С любопытством покосившись в сторону летней курилки, где сидели Самоварова с Жанной, они развернулись и направились в сторону недостроенной террасы.

– Ребят! У нас вообще-то гостья! Неплохо бы подойти и поздороваться, – начальственным тоном закричала им в спины распоряжайка.

Михалыч остановился и, что-то прикинув про себя, не слишком охотно двинулся на зов. Двое других поплелись следом.

– Добрый день! – Самоварова привстала с лавочки.

– Варвара Сергеевна, да вы сидите, сидите! – тут же вставила свои «три копейки» Жанка и, как драгоценную тетушку, любовно погладила по руке, этим жестом словно усаживая ее обратно.

– Да насиделась уже, аж ноги затекли, – и Самоварова с улыбкой обвела глазами мужчин, в растерянности застывших у столика. – Давайте знакомиться, – обратилась она к ним.

– Иван Михалыч.

– Николай.

– Иван.

Последний, маленький и кривоногий, тот, что стоял на лесах, произнес свое имя тихо и скомканно, а затем быстро отошел за спины товарищей – вроде бы его тут и нет.

– Варвара Сергеевна – наша гостья… – с пафосом начала было Жанна, но вдруг осеклась и замолчала, не зная, как надлежит представить необычную гостью простому люду.

– Мы уже поняли, – с легкой усмешкой хмыкнул бригадир. – Добро пожаловать!

Усмешка, как поняла Самоварова, предназначалась распоряжайке.

– Ну че встали как неродные, курите, раз перекур! – И Жанка уселась обратно на лавку.

– Жанна Борисовна, мы уж лучше где привыкли, – подал голос молодой (Колян, как звали его товарищи) и махнул рукой в сторону террасы. – Там у нас и чайничек, и сигаретки.

Распоряжайка пожала плечами и взглянула на гостью – та ни на чем не настаивала.

Когда рабочие гуськом двинулись в сторону террасы, Жанна с едкой иронией бросила им вслед:

– Лучше им там… Ничего-ничего, прикрою я скоро эту лавочку! Терраса хозяйская, у Алинки на нее большие планы были, а эти все никак ее не доделают: типа некогда, типа в последнюю очередь. Распустила их Алинка! Где это видано, чтобы работяги, при живущих в доме хозяевах, чаи в принадлежащем им помещении гоняли!

– Вероятно, больше негде, – предположила Варвара Сергеевна.

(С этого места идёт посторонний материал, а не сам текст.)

Definition bufio_NewWriter (path : string) : Writer :=
  {| wr_file := path; wr_buf := EmptyString; wr_err := None |}.

Definition Flush `{Host} (b : Writer) (w : World) : Writer * World * option string :=
  match wr_err b with
  | Some e => (b, w, Some e)
  | None =>
      match wr_buf b with
      | EmptyString => (b, w, None)
      | _ =>
          match File_Write (wr_file b) (wr_buf b) w with
          | (w', Some e) =>
              ({| wr_file := wr_file b; wr_buf := wr_buf b; wr_err := Some e |}, w', Some e)
          | (w', None) =>
              ({| wr_file := wr_file b; wr_buf := EmptyString; wr_err := None |}, w', None)
          end
      end
  end.

Definition WriteString `{Host} (s : string) (b : Writer) (w : World)
  : Writer * World * option string :=
  match wr_err b with
  | Some e => (b, w, Some e)
  | None =>
      let b' := {| wr_file := wr_file b; wr_buf := wr_buf b +:+ s; wr_err := None |} in
      if String.length (wr_buf b) + String.length s <=? defaultBufSize
      then (b', w, None)
      else Flush b' w
  end.

(** ** The packer interfaces the plugin is written against *)

Module packer.

(** [packer.Artifact]. [Destroy] acts on the file system and may fail. *)
Class Artifact (A : Type) : Type := {
  BuilderId : A -> string;
  Files : A -> list string;
  Id : A -> string;
  String' : A -> string;
  State : A -> string -> option string;
  Destroy : A -> World -> World * option string
}.

(** The two calls the code makes on a [packer.Ui]. *)
Inductive UiEvent : Type :=
  | Say (msg : string)
  | Message (msg : string).

End packer.

(** [common.PackerConfig] is squashed into [Config]; of its fields the code
    reads [PackerBuildName] and [PackerBuilderType]. [ctx] is the
    [interpolate.Context]. *)
Record Config (Ctx : Type) : Type := mkConfig {
  PackerBuildName : string;
  PackerBuilderType : string;
  Inline : option (list string);
  InlineShebang : string;
  Script : string;
  Vars : option (list string);
  Scripts : option (list string);
  TargetPath : string;
  KeepInputArtifact : bool;
  ctx : Ctx
}.

Arguments mkConfig {Ctx}.
Arguments PackerBuildName {Ctx}.
Arguments PackerBuilderType {Ctx}.
Arguments Inline {Ctx}.
Arguments InlineShebang {Ctx}.
Arguments Script {Ctx}.
Arguments Vars {Ctx}.
Arguments Scripts {Ctx}.
Arguments TargetPath {Ctx}.
Arguments KeepInputArtifact {Ctx}.
Arguments ctx {Ctx}.

(** [interpolate.Render] returns a string and an error; [interpolate.Validate]
    returns an error. *)
Class Interpolate (Ctx : Type) : Type := {
  Render : string -> Ctx -> string * option string;
  Validate : string -> Ctx -> option string
}.

(** [config.Decode] fills the configuration in place from the raw fragments. *)
Class Decoder (Raw Ctx : Type) : Type := {
  Decode : Config Ctx -> list Raw -> Config Ctx * option string
}.

(** ** [artifact.go], package [main] *)

Module main.

Record Artifact : Type := mkArtifact {
  builderId : string;
  files : list string;
  id : string;
  str : string
}.

Definition NewArtifact {A : Type} `{packer.Artifact A} (artifact : A) : Artifact :=
  {| builderId := packer.BuilderId artifact;
     files := packer.Files artifact;
     id := packer.Id artifact;
     str := packer.String' artifact |}.

#[export] Instance Artifact_impl : packer.Artifact Artifact := {|
  packer.BuilderId a := builderId a;
  packer.Files a := files a;
  packer.Id a := id a;
  packer.String' a := str a;
  packer.State a _ := None;
  packer.Destroy a w := (w, None)
|}.

End main.

(** ** Package [shell] *)

Module shell.

(** *** The artifact of the post-processor *)

Record Artifact : Type := mkArtifact {
  Path : string;
  BuilderId : string;
  Provider : string
}.

(** The constructor takes [builderId] and does not store it: the field keeps
    its zero value. *)
Definition NewArtifact (provider builderId path : string) : Artifact :=
  {| Path := path; BuilderId := EmptyString; Provider := provider |}.

#[export] Instance Artifact_impl : packer.Artifact Artifact := {|
  packer.BuilderId a := BuilderId a;
  packer.Files a := [Path a];
  packer.Id a := Provider a;
  packer.String' a := "'" +:+ Provider a +:+ "' provider box: " +:+ Path a;
  packer.State a _ := None;
  packer.Destroy a w := os_Remove (Path a) w
|}.

Record ShellPostProcessor (Ctx : Type) : Type := mkShellPostProcessor {
  config : Config Ctx
}.

Arguments mkShellPostProcessor {Ctx}.
Arguments config {Ctx}.

(** Go leaves the iteration order of a map open; the two maps [Configure]
    ranges over have two and three keys. *)
Inductive TemplateKey : Type := k_inline_shebang | k_script.
Inductive SliceKey : Type := k_inline | k_scripts | k_environment_vars.

Inductive TemplatesOrder : Type :=
  | shebang_script
  | script_shebang.

Inductive SlicesOrder : Type :=
  | inline_scripts_vars
  | inline_vars_scripts
  | scripts_inline_vars
  | scripts_vars_inline
  | vars_inline_scripts
  | vars_scripts_inline.

Definition templates_keys (o : TemplatesOrder) : list TemplateKey :=
  match o with
  | shebang_script => [k_inline_shebang; k_script]
  | script_shebang => [k_script; k_inline_shebang]
  end.

Definition slices_keys (o : SlicesOrder) : list SliceKey :=
  match o with
  | inline_scripts_vars => [k_inline; k_scripts; k_environment_vars]
  | inline_vars_scripts => [k_inline; k_environment_vars; k_scripts]
  | scripts_inline_vars => [k_scripts; k_inline; k_environment_vars]
  | scripts_vars_inline => [k_scripts; k_environment_vars; k_inline]
  | vars_inline_scripts => [k_environment_vars; k_inline; k_scripts]
  | vars_scripts_inline => [k_environment_vars; k_scripts; k_inline]
  end.

Definition template_name (k : TemplateKey) : string :=
  match k with
  | k_inline_shebang => "inline_shebang"
  | k_script => "script"
  end.

Definition slice_name (k : SliceKey) : string :=
  match k with
  | k_inline => "inline"
  | k_scripts => "scripts"
  | k_environment_vars => "environment_vars"
  end.

Definition nl : string := String "010"%char EmptyString.

Section Config.

Context {Ctx : Type}.

Definition set_InlineShebang (v : string) (c : Config Ctx) : Config Ctx :=
  mkConfig (PackerBuildName c) (PackerBuilderType c) (Inline c) v (Script c)
           (Vars c) (Scripts c) (TargetPath c) (KeepInputArtifact c) (ctx c).

Definition set_Script (v : string) (c : Config Ctx) : Config Ctx :=
  mkConfig (PackerBuildName c) (PackerBuilderType c) (Inline c) (InlineShebang c) v
           (Vars c) (Scripts c) (TargetPath c) (KeepInputArtifact c) (ctx c).

Definition set_Inline (v : option (list string)) (c : Config Ctx) : Config Ctx :=
  mkConfig (PackerBuildName c) (PackerBuilderType c) v (InlineShebang c) (Script c)
           (Vars c) (Scripts c) (TargetPath c) (KeepInputArtifact c) (ctx c).

Definition set_Vars (v : option (list string)) (c : Config Ctx) : Config Ctx :=
  mkConfig (PackerBuildName c) (PackerBuilderType c) (Inline c) (InlineShebang c) (Script c)
           v (Scripts c) (TargetPath c) (KeepInputArtifact c) (ctx c).

Definition set_Scripts (v : option (list string)) (c : Config Ctx) : Config Ctx :=
  mkConfig (PackerBuildName c) (PackerBuilderType c) (Inline c) (InlineShebang c) (Script c)
           (Vars c) v (TargetPath c) (KeepInputArtifact c) (ctx c).

(** The pointers held by the map [templates] and the slices held by
    [sliceTemplates]. *)
Definition get_template (k : TemplateKey) (c : Config Ctx) : string :=
  match k with
  | k_inline_shebang => InlineShebang c
  | k_script => Script c
  end.

Definition set_template (k : TemplateKey) (v : string) (c : Config Ctx) : Config Ctx :=
  match k with
  | k_inline_shebang => set_InlineShebang v c
  | k_script => set_Script v c
  end.

Definition get_slice (k : SliceKey) (c : Config Ctx) : option (list string) :=
  match k with
  | k_inline => Inline c
  | k_scripts => Scripts c
  | k_environment_vars => Vars c
  end.

Definition set_slice (k : SliceKey) (v : option (list string)) (c : Config Ctx) : Config Ctx :=
  match k with
  | k_inline => set_Inline v c
  | k_scripts => set_Scripts v c
  | k_environment_vars => set_Vars v c
  end.

End Config.

(** *** [Configure] *)

Section Configure.

Context {Ctx Raw : Type} `{!Interpolate Ctx} `{!Decoder Raw Ctx}.

(** One turn of [for n, ptr := range templates]. *)
Definition render_template (st : Config Ctx * list error) (k : TemplateKey)
  : Config Ctx * list error :=
  let '(c, errs) := st in
  let '(v, err) := Render (get_template k c) (ctx c) in
  let c := set_template k v c in
  match err with
  | Some e =>
      (c, MultiErrorAppend errs
            (errorString ("Error processing " +:+ template_name k +:+ ": " +:+ e)))
  | None => (c, errs)
  end.

(** [for i, elem := range slice], from index [i] on: the elements are
    replaced in place by what [Render] returns. *)
Fixpoint render_elems (n : string) (i : nat) (slice : list string) (cx : Ctx)
    (errs : list error) : list string * list error :=
  match slice with
  | [] => ([], errs)
  | elem :: rest =>
      let '(v, err) := Render elem cx in
      let errs :=
        match err with
        | Some e =>
            MultiErrorAppend errs
              (errorString ("Error processing " +:+ n +:+ "[" +:+ pretty i +:+ "]: " +:+ e))
        | None => errs
        end in
      let '(rest', errs) := render_elems n (S i) rest cx errs in
      (v :: rest', errs)
  end.

(** One turn of [for n, slice := range sliceTemplates]; a nil slice has no
    elements and stays nil. *)
Definition render_slice (st : Config Ctx * list error) (k : SliceKey)
  : Config Ctx * list error :=
  let '(c, errs) := st in
  match get_slice k c with
  | None => (c, errs)
  | Some slice =>
      let '(slice', errs) := render_elems (slice_name k) 0 slice (ctx c) errs in
      (set_slice k (Some slice') c, errs)
  end.

Definition check_script (w : World) (errs : list error) (path : string) : list error :=
  match os_Stat w path with
  | Some e =>
      MultiErrorAppend errs (errorString ("Bad script '" +:+ path +:+ "': " +:+ e))
  | None => errs
  end.

(** [len(vs) != 2 || vs[0] == ""] for [vs := strings.SplitN(kv, "=", 2)]. *)
Definition bad_env_var (kv : string) : bool :=
  let vs := strings_SplitN2 kv "="%char in
  negb (length vs =? 2) || String.eqb (hd EmptyString vs) EmptyString.

Definition check_env_var (errs : list error) (kv : string) : list error :=
  if bad_env_var kv
  then MultiErrorAppend errs
         (errorString ("Environment variable not in format 'key=value': " +:+ kv))
  else errs.

(** The checks of [Configure] after a successful [Decode]: the configuration
    as the method leaves it and the [Errors] of [errs]. *)
Definition validate (to : TemplatesOrder) (so : SlicesOrder) (w : World)
    (c : Config Ctx) : Config Ctx * list error :=
  let errs : list error := [] in
  let c := if String.eqb (InlineShebang c) EmptyString
           then set_InlineShebang "/bin/sh" c else c in
  let c := match Scripts c with None => set_Scripts (Some []) c | Some _ => c end in
  let c := match Vars c with None => set_Vars (Some []) c | Some _ => c end in
  let errs :=
    if negb (String.eqb (Script c) EmptyString) && (0 <? len (Scripts c))
    then MultiErrorAppend errs
           (errorString "Only one of script or scripts can be specified.")
    else errs in
  let c := if negb (String.eqb (Script c) EmptyString)
           then set_Scripts (Some [Script c]) c else c in
  let errs :=
    match Validate (TargetPath c) (ctx c) with
    | Some e =>
        MultiErrorAppend errs (errorString ("Error parsing target template: " +:+ e))
    | None => errs
    end in
  let '(c, errs) := foldl render_template (c, errs) (templates_keys to) in
  let '(c, errs) := foldl render_slice (c, errs) (slices_keys so) in
  let errs :=
    if (len (Scripts c) =? 0) && is_nil (Inline c)
    then MultiErrorAppend errs
           (errorString "Either a script file or inline script must be specified.")
    else if (0 <? len (Scripts c)) && negb (is_nil (Inline c))
    then MultiErrorAppend errs
           (errorString "Only a script file or an inline script can be specified, not both.")
    else errs in
  let errs := foldl (check_script w) errs (elems (Scripts c)) in
  let errs := foldl check_env_var errs (elems (Vars c)) in
  (c, errs).

(** [Configure]: the receiver's configuration is updated in place, so the
    method returns the receiver with the error. *)
Definition Configure (to : TemplatesOrder) (so : SlicesOrder) (w : World)
    (p : ShellPostProcessor Ctx) (raws : list Raw)
  : ShellPostProcessor Ctx * option error :=
  let '(c, err) := Decode (config p) raws in
  match err with
  | Some e => (mkShellPostProcessor c, Some (errorString e))
  | None =>
      let '(c, errs) := validate to so w c in
      (mkShellPostProcessor c,
       match errs with
       | [] => None
       | _ :: _ => Some (MultiError errs)
       end)
  end.

End Configure.

(** *** The monad of [PostProcess]

    The state is what the method can change: the world, what was said to the
    [ui], and the two output buffers.  A computation either goes on with a
    value or leaves the method through a [return] statement, with the three
    values that statement gives. *)

Record St : Type := mkSt {
  st_world : World;
  st_ui : list packer.UiEvent;
  st_stdout : string;
  st_stderr : string
}.

(** The three values of [(packer.Artifact, bool, error)]; the artifact and
    the error may be nil. *)
Definition Returned : Type := (option Artifact * bool * option error)%type.

Inductive res (A : Type) : Type :=
  | Next (a : A)
  | Return (v : Returned).

Arguments Next {A}.
Arguments Return {A}.

Definition M (A : Type) : Type := St -> St * res A.

Definition ret {A : Type} (a : A) : M A := fun s => (s, Next a).

Definition bind {A B : Type} (m : M A) (k : A -> M B) : M B :=
  fun s =>
    match m s with
    | (s', Next a) => k a s'
    | (s', Return v) => (s', Return v)
    end.

Definition return_ {A : Type} (v : Returned) : M A := fun s => (s, Return v).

«Ее бесит, что кто-то из этих трех отказался ей подыгрывать», – поняла она.

В этой короткой дурацкой сценке строители в грязной одежде выказали куда больше такта, чем претендующая на роль хозяйки распоряжайка.

– Что значит – негде? Шли бы в свой вагончик!

– А где он, кстати? – поинтересовалась Самоварова.

– А… В начале поселка бытовка стоит. Управляющий пока разрешает на ничейной территории, у леса, ставить бытовки для рабочих. А Алинка, представляете, им столы здесь по праздникам накрывала! – И Жанна раздраженно постучала наманикюренным пальчиком о чугунный стол.

– И Андрей это одобрял?

– Пф… Он же дома почти не бывает! Нет, эти посиделки проходили в его отсутствие.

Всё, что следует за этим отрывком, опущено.